The second paragraph differs in no material respect from the first, except that in the second it is alleged in addition to the facts averred in the first that she made inquiries while at said Greencastle as to what the distance was to the junction, but could obtain no information thereon, and that the conductor, with full knowledge of the facts herein set forth, negligently and carelessly mistreated her in this, to-wit: That he carried her to Terre Haute, Indiana, stopped his train a half mile from the depot and there angrily and roughly ordered plaintiff from said train, and hurriedly removed her therefrom at 2 o’clock in the morning, forced her to get off, etc.

It has been the subject of much discussion as to what the true theory of the complaint is, and it has even been charged that it is bad because it has no theory. But the statute does not make the want of a theory in a complaint a ground of demurrer, but a want of sufficient facts is the only defect in that direction which the statute makes a ground of demurrer. If facts sufficient to constitute a cause of action are *129stated in the complaint, it is difficult to see. how a demurrer assigning want of sufficient facts could be sustained, because the theory of the complaint was not apparent, or because it is difficult to tell which of two theories is the true one where the complaint is so framed as to make either theory consistent therewith.

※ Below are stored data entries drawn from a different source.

(** [extract_delegation_records(pdf_path)]: the pages in order, [records]
    being the accumulator; an exception of a page ends the call. *)
Fixpoint extract_pages (records : list row) (pdf : list (list pchar))
  : outcome (list row) :=
  match pdf with
  | [] => Returns records
  | chars :: tl =>
      match group_chars_to_lines chars 3 with
      | Raises e => Raises e
      | Returns lines => extract_pages (records ++ walk None lines) tl
      end
  end.

Definition extract_delegation_records (pdf : list (list pchar))
  : outcome (list row) :=
  extract_pages [] pdf.

End SingleColumnBold.

(* ================================================================== *)
(** * two_columns_file_extract.py *)
(* ================================================================== *)

Module TwoColumnsFile.

(** A paragraph of this script: the block bounds are the loop variables
    [block_y0], [block_y1] as they are, [None] included. *)
Definition para_ : Type := list string * option Q * option Q.

Definition para_state_ : Type :=
  list para_ * list string * option Q * option Q * option Q.

(** One turn of the loop of [collect_paragraphs_with_y]. *)
Definition para_step (thresh : Q) (st : para_state_) (item : yline * Q)
  : para_state_ :=
  let '(paras, cur_lines, block_y0, block_y1, prev_mid) := st in
  let '((txt, y0, y1), mid) := item in
  let '(paras, cur_lines, block_y0, block_y1) :=
    if match prev_mid with
       | Some p => Qltb thresh (mid - p)
       | None => false
       end && nonempty cur_lines
    then (paras ++ [(cur_lines, block_y0, block_y1)], [], None, None)
    else (paras, cur_lines, block_y0, block_y1) in
  let block_y0 := if nonempty cur_lines then block_y0 else Some y0 in
  (paras, cur_lines ++ [txt], block_y0, Some y1, Some mid).

(** [sorted(diffs)[len(diffs)//2] if diffs else 0] *)
Definition median_gap (diffs : list Q) : Q :=
  if nonempty diffs
  then nth (List.length diffs / 2) (sorted_by Qltb diffs) 0%Q
  else 0%Q.

(** [collect_paragraphs_with_y(lines_with_y, para_factor)] *)
Definition collect_paragraphs_with_y (lines_with_y : list yline)
    (para_factor : Q) : list para_ :=
  match lines_with_y with
  | [] => []
  | _ =>
      let mids := mids_of lines_with_y in
      let diffs := diffs_of mids in
      let thresh := (median_gap diffs * para_factor)%Q in
      let '(paras, cur_lines, block_y0, block_y1, _) :=
        fold_left (para_step thresh) (combine lines_with_y mids)
                  ([], [], None, None, None) in
      if nonempty cur_lines
      then paras ++ [(cur_lines, block_y0, block_y1)]
      else paras
  end.

(** [group_words_to_lines_with_y(words, y_tol)]: the words are taken in the
    order given; the caller sorts them. *)
Definition group_words_to_lines_with_y (words : list word) (y_tol : Q)
  : list yline :=
  match words with
  | [] => []
  | w0 :: rest =>
      let '(lines, cur, y0, y1) :=
        fold_left (words_step y_tol) rest ([], [w0], w_top w0, w_top w0) in
      lines ++ [(flush_words cur, y0, y1)]
  end.

(** [is_delegation(txt)] *)
Definition is_delegation (txt : string) : bool :=
  let s := PyStr.strip txt in
  PyStr.truthy s && PyStr.all_chars header_char s.

(** [(y0 + y1) / 2] on bounds that may be [None]. *)
Definition block_mid (y0 y1 : option Q) : outcome Q :=
  match y0, y1 with
  | Some a, Some b => Returns ((a + b) / 2)%Q
  | _, _ => Raises "TypeError"
  end.

(** The rows of this script; the delegation may be [None]. *)
Record row_ : Type := mk_row_ {
  f_Delegation : option string;
  f_Honorific : string;
  f_Person_Name : string;
  f_Affiliation : string
}.

(** [len(blk)==1 and is_delegation(blk[0])] *)
Definition is_header_block_ (blk : list string) : bool :=
  match blk with
  | [t] => is_delegation t
  | _ => false
  end.

(** The loop that fills [headers], before it is sorted. *)
Fixpoint collect_headers (full_paras : list para_)
  : outcome (list (Q * string)) :=
  match full_paras with
  | [] => Returns []
  | (blk, y0, y1) :: tl =>
      if is_header_block_ blk then
        let name := PyStr.strip (PyStr.split1_head "/" (hd "" blk)) in
        match block_mid y0 y1 with
        | Raises e => Raises e
        | Returns mid =>
            match collect_headers tl with
            | Raises e => Raises e
            | Returns hs => Returns ((mid, name) :: hs)
            end
        end
      else collect_headers tl
  end.

(** [find_delegation(block_mid)] *)
Definition find_delegation (headers : list (Q * string)) (block_mid : Q)
  : option string :=
  header_scan headers block_mid None.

Such a defect would be uncertainty, the remedy for which is a motion to make more certain and not a demurrer.

But we find no great difficulty here in ascertaining the true theory of the complaint. The gist of the action is the alleged negligence in delivering to appellant the wrong ticket. Her allegations of her defective eyesight and her freedom from contributory negligence are sufficient to excuse her for failure to read her ticket, if indeed it would be negligence in any case for a passenger to fail to read his ticket. But the appellant is slow to say whether the complaint rests on the theory of the wrong in carrying her beyond her destination and rudely expelling her in the night at an unsuitable place, or for the wrong in delivering to her the wrong ticket.

But let us inquire whether either paragraph is good on the latter theory, or whether either states facts sufficient to make the appellee liable for her carriage beyond Greencastle and her final expulsion. If such carriage and expulsion form the gist of the action, then appellee’s liability therefor cannot be aided or supplemented by the delivery of the. wrong ticket. If such carriage and expulsion form the ground of the action, it was for the trespass and not for negligence, which is the theory outlined in the complaint.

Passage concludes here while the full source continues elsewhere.